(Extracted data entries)
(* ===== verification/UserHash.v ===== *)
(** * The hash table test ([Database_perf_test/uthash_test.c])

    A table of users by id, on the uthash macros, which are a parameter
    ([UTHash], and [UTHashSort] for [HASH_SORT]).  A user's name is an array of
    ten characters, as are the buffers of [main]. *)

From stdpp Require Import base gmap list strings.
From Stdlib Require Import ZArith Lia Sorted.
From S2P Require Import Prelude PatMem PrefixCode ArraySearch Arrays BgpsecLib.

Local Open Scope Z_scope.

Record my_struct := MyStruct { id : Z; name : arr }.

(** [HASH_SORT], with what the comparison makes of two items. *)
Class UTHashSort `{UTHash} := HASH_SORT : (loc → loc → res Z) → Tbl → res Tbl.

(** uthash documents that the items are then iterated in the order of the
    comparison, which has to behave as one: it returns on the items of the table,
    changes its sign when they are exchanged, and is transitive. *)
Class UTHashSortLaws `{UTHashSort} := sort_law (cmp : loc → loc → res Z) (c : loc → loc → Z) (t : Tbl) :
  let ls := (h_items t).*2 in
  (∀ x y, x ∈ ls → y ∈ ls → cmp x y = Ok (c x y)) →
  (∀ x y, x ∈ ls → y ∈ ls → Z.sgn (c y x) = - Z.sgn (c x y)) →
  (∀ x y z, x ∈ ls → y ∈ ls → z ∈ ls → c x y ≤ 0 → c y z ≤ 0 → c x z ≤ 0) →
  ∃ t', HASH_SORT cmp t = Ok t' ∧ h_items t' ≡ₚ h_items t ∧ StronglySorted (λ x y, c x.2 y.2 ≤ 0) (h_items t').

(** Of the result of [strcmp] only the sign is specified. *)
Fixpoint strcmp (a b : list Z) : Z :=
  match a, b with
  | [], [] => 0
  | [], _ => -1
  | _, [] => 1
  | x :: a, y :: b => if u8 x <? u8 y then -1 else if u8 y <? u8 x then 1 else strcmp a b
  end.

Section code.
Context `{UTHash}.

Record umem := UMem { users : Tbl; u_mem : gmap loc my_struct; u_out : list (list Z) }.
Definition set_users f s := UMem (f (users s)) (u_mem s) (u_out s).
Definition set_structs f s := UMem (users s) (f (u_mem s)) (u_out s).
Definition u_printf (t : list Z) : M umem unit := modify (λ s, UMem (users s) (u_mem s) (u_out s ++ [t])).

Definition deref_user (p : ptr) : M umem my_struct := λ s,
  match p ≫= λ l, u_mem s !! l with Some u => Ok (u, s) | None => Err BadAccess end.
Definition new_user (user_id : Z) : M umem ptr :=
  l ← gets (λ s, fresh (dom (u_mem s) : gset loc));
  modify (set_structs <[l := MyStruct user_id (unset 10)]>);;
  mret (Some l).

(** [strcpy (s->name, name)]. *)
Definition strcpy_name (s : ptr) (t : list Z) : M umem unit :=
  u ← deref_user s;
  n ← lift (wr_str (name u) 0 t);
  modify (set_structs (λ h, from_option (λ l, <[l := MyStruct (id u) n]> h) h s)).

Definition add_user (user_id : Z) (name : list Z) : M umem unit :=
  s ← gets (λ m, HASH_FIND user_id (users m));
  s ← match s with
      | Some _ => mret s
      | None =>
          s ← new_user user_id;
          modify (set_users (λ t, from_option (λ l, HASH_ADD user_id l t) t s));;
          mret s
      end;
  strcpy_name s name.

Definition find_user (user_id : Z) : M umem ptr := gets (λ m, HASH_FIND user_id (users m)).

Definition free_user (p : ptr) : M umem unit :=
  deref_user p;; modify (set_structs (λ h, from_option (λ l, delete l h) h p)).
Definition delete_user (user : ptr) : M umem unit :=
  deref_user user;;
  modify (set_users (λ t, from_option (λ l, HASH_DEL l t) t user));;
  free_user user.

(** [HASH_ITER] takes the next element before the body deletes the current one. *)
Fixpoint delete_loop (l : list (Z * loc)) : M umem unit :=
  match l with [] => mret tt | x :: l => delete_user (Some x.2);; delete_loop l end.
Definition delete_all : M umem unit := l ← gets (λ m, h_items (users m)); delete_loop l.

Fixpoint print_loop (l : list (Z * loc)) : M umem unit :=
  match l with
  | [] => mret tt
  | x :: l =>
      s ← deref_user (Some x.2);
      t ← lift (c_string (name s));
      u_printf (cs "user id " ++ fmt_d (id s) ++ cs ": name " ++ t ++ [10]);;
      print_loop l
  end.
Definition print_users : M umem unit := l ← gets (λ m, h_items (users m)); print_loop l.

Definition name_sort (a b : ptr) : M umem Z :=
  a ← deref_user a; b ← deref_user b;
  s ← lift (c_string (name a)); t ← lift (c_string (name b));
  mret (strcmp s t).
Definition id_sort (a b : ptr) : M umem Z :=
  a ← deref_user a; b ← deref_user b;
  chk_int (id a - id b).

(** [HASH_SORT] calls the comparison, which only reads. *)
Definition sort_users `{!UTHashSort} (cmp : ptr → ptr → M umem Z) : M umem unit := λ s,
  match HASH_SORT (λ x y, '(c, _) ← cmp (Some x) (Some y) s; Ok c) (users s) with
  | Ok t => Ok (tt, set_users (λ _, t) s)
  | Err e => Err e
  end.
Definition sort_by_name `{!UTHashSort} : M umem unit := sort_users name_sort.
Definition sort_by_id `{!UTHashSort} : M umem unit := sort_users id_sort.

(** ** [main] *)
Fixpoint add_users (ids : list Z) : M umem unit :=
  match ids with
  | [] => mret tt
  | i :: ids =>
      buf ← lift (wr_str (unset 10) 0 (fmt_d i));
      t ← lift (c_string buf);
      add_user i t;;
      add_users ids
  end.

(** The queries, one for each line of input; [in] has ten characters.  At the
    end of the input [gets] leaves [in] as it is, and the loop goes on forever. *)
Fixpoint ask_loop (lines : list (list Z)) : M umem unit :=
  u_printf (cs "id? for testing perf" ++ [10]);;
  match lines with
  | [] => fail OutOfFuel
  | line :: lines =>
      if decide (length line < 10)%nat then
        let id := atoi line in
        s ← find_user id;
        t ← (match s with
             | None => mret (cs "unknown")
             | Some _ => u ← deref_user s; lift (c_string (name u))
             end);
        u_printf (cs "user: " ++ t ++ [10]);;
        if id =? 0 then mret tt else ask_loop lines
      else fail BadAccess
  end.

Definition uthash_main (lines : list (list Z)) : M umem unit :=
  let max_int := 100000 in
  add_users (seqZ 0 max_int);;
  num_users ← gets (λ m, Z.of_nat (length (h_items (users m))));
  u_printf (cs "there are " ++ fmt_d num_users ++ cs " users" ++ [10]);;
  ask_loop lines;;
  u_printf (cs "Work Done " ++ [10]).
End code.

---

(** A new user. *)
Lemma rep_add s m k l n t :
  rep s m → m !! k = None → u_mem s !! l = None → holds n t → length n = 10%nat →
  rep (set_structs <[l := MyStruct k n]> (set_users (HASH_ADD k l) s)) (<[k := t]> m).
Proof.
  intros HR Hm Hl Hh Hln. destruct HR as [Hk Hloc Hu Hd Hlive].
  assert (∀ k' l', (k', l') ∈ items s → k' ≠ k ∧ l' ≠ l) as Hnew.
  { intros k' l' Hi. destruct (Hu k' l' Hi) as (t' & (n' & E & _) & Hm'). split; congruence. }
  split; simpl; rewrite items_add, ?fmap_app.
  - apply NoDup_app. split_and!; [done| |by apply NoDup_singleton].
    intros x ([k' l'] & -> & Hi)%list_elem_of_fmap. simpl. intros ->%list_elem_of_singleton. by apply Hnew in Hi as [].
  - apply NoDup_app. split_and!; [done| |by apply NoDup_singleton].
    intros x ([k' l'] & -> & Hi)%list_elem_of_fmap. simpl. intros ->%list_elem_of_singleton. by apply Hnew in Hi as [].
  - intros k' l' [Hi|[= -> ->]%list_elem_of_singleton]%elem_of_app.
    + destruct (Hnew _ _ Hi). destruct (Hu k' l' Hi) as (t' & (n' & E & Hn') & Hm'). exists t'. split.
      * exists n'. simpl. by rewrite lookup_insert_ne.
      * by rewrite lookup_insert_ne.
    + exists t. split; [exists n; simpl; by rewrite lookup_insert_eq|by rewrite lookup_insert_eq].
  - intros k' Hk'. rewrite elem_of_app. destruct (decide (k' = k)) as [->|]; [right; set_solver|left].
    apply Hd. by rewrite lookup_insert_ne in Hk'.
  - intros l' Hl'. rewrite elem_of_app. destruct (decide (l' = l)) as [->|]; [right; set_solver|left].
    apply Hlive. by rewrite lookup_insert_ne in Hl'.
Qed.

==

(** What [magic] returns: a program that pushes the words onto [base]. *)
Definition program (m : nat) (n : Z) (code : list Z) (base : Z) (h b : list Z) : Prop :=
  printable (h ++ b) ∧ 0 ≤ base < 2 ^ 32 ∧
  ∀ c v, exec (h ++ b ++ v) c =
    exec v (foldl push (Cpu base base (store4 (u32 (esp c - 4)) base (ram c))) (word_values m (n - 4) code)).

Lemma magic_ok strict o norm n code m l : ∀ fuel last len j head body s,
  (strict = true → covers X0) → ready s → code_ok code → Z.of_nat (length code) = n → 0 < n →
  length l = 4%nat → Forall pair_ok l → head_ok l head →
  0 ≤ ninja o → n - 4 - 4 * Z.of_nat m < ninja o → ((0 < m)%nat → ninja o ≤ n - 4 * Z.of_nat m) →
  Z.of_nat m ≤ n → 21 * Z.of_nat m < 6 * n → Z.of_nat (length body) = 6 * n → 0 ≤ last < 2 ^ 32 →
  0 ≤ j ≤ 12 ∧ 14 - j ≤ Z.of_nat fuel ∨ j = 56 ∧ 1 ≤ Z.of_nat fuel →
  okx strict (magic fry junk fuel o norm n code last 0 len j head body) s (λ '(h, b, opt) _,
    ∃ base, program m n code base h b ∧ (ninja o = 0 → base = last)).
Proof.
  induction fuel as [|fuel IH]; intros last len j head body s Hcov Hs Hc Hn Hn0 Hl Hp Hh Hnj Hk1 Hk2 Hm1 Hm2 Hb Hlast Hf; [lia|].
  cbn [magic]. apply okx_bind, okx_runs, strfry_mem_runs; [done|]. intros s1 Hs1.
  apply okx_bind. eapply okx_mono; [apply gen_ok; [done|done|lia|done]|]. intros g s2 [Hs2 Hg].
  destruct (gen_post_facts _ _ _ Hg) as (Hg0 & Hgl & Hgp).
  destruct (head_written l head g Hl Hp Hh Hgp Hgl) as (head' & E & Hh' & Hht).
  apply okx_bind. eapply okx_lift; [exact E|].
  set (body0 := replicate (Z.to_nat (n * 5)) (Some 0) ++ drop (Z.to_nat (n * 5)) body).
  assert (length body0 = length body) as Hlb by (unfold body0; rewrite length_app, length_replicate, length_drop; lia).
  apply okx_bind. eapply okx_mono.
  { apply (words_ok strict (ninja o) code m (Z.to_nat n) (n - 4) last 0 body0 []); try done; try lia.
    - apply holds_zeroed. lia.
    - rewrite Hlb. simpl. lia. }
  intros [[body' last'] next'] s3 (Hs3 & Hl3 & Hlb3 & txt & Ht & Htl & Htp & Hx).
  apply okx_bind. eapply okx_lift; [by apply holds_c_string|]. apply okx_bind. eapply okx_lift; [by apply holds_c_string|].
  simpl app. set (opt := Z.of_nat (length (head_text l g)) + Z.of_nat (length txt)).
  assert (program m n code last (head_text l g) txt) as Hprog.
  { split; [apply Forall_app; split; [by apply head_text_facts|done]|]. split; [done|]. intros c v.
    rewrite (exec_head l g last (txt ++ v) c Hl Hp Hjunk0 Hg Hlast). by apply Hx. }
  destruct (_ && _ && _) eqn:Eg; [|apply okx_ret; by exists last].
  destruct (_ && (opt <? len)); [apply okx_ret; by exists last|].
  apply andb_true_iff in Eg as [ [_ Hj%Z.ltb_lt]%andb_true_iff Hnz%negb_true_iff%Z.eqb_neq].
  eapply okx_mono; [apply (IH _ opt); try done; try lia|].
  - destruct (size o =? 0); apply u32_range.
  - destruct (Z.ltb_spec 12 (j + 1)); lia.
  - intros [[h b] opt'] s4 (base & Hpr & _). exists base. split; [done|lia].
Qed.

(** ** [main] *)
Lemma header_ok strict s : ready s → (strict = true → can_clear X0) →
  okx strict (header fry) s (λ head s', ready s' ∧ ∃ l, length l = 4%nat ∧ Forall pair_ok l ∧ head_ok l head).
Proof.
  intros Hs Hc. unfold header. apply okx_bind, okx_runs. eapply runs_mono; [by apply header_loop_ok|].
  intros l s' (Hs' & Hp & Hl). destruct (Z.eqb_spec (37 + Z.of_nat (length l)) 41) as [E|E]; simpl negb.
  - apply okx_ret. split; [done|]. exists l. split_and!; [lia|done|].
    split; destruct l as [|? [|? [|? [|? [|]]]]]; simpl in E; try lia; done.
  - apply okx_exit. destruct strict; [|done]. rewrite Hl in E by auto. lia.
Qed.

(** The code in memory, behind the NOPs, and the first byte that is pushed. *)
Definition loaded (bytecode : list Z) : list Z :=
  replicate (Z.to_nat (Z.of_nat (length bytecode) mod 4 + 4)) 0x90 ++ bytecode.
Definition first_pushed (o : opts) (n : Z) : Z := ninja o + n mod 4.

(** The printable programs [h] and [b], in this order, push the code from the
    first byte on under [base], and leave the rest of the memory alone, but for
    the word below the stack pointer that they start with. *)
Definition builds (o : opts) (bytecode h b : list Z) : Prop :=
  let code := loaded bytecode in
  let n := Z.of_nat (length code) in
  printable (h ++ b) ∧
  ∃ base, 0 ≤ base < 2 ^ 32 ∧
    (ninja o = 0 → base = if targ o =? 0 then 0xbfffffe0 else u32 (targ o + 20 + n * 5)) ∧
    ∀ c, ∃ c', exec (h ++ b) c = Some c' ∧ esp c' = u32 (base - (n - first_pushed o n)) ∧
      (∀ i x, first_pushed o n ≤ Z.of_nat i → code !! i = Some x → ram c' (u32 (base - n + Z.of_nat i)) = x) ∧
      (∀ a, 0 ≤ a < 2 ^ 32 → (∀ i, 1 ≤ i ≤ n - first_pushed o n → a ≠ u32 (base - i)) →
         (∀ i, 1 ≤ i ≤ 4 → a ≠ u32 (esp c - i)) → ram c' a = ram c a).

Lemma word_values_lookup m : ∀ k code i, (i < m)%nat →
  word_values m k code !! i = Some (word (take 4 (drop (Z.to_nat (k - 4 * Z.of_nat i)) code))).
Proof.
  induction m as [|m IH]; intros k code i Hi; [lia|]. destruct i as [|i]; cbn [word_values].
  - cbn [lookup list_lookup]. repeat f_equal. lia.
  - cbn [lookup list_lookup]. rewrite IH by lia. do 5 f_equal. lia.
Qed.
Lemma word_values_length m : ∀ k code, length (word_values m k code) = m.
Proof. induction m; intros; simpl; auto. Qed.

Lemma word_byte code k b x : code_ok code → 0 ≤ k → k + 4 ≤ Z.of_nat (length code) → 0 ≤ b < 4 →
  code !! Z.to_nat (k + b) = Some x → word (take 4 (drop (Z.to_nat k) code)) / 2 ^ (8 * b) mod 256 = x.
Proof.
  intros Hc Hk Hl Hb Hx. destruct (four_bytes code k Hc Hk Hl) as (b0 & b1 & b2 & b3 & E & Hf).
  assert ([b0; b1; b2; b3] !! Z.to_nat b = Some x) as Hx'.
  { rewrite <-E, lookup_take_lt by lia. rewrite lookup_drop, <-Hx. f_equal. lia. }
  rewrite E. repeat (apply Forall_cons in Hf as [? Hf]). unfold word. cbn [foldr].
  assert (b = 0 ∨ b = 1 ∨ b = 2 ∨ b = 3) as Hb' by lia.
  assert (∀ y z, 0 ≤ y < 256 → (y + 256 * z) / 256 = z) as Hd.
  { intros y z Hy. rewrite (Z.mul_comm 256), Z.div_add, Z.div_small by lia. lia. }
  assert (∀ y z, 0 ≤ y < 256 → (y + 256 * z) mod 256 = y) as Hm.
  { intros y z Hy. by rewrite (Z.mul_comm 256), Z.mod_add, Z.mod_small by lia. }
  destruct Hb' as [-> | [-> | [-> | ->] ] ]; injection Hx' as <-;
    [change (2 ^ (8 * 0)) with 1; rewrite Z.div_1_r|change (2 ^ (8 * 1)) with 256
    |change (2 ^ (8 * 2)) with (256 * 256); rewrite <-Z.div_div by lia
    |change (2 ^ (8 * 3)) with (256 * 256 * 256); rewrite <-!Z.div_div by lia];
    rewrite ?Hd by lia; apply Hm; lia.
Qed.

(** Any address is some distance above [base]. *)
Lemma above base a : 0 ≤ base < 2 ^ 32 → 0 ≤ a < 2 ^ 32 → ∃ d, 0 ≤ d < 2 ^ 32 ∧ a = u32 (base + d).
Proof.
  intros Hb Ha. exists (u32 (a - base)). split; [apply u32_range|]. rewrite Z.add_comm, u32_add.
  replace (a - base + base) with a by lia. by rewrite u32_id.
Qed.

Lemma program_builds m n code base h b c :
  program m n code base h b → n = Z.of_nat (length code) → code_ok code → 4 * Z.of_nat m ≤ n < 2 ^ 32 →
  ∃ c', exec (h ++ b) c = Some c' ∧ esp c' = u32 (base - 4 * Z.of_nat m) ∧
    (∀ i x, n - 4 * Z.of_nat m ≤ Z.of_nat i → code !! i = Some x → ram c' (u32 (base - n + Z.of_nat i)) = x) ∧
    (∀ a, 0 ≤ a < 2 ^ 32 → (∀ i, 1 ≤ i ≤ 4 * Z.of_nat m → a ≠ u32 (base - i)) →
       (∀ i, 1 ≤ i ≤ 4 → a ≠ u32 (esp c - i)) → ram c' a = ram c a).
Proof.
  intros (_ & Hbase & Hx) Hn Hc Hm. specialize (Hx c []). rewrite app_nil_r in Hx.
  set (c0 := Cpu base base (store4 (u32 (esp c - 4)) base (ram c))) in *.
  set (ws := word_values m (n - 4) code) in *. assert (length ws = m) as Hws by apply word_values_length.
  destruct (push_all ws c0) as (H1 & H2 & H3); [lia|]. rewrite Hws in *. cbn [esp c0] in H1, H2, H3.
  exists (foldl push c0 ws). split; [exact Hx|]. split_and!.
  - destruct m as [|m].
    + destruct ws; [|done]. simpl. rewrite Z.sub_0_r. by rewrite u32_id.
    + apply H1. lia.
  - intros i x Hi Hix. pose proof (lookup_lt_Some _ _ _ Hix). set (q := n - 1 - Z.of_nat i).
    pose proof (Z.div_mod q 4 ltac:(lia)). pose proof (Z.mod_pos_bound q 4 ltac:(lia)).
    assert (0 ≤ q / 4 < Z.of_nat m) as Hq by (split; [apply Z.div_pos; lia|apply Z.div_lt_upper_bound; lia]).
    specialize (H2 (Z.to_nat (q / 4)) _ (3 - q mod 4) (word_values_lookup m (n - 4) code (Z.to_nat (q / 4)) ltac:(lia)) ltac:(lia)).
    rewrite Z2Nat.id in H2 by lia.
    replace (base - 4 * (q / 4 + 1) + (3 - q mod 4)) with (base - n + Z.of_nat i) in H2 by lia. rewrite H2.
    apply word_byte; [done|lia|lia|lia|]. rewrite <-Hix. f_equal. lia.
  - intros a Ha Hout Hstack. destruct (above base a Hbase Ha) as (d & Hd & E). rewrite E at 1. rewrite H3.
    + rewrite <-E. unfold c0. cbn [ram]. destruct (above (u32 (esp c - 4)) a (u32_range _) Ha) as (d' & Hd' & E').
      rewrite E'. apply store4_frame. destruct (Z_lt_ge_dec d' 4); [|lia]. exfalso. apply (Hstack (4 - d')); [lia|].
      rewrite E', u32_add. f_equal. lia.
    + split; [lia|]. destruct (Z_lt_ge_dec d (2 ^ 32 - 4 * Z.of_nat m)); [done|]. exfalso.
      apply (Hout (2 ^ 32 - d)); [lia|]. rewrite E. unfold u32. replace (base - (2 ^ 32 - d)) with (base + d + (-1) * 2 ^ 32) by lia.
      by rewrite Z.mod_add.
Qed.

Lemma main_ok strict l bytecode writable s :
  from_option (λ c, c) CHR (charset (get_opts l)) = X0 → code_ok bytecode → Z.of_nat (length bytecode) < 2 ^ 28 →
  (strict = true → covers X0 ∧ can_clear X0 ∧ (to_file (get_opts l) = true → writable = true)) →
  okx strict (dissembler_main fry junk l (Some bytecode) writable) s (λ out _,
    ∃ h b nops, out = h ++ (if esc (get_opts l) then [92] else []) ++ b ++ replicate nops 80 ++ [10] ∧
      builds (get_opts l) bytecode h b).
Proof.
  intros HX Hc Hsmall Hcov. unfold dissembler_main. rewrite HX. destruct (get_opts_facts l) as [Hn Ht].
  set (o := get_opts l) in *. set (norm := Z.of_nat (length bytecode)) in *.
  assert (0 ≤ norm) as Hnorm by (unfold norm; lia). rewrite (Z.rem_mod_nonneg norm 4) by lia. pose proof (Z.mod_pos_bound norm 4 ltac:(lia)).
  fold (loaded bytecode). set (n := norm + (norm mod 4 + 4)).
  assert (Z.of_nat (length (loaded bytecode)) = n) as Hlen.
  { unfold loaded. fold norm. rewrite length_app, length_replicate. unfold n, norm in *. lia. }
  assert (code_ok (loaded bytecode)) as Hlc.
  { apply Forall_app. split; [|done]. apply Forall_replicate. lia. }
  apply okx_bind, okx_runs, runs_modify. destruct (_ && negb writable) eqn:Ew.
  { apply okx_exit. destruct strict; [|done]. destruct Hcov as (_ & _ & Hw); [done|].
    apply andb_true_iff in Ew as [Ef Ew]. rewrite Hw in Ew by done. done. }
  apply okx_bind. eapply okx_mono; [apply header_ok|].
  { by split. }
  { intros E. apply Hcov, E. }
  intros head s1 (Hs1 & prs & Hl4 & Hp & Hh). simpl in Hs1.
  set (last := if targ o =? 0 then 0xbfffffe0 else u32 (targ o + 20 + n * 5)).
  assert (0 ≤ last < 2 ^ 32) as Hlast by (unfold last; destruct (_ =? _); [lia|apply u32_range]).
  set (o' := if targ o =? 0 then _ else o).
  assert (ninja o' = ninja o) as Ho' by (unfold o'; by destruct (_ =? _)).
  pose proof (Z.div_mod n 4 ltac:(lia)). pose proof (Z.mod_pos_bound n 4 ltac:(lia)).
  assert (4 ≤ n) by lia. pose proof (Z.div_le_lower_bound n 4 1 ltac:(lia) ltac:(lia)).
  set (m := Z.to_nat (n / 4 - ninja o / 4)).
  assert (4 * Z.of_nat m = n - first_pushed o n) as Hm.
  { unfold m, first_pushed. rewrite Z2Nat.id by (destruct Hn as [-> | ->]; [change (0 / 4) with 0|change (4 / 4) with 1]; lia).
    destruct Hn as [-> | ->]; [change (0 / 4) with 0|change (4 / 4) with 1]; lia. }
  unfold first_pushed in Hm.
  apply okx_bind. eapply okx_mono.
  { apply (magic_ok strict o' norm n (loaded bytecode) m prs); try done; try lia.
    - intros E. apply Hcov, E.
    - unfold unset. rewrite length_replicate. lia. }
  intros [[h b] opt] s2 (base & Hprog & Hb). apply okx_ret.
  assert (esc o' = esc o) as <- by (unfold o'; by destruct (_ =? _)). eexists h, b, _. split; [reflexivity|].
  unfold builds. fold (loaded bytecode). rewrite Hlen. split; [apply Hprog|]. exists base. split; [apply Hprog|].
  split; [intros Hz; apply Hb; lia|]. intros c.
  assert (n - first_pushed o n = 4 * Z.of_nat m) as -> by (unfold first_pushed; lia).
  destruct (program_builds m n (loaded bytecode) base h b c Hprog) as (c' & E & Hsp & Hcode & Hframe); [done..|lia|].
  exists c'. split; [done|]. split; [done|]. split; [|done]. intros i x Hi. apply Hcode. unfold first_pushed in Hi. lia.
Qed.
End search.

PROBLEM TO WORK ON: Look above for the line with "set (ws := word_values" and the line with "- intros i x". Retype those two lines and every line between them exactly, adding nothing.

REPLY:
  set (ws := word_values m (n - 4) code) in *. assert (length ws = m) as Hws by apply word_values_length.
  destruct (push_all ws c0) as (H1 & H2 & H3); [lia|]. rewrite Hws in *. cbn [esp c0] in H1, H2, H3.
  exists (foldl push c0 ws). split; [exact Hx|]. split_and!.
  - destruct m as [|m].
    + destruct ws; [|done]. simpl. rewrite Z.sub_0_r. by rewrite u32_id.
    + apply H1. lia.
  - intros i x Hi Hix. pose proof (lookup_lt_Some _ _ _ Hix). set (q := n - 1 - Z.of_nat i).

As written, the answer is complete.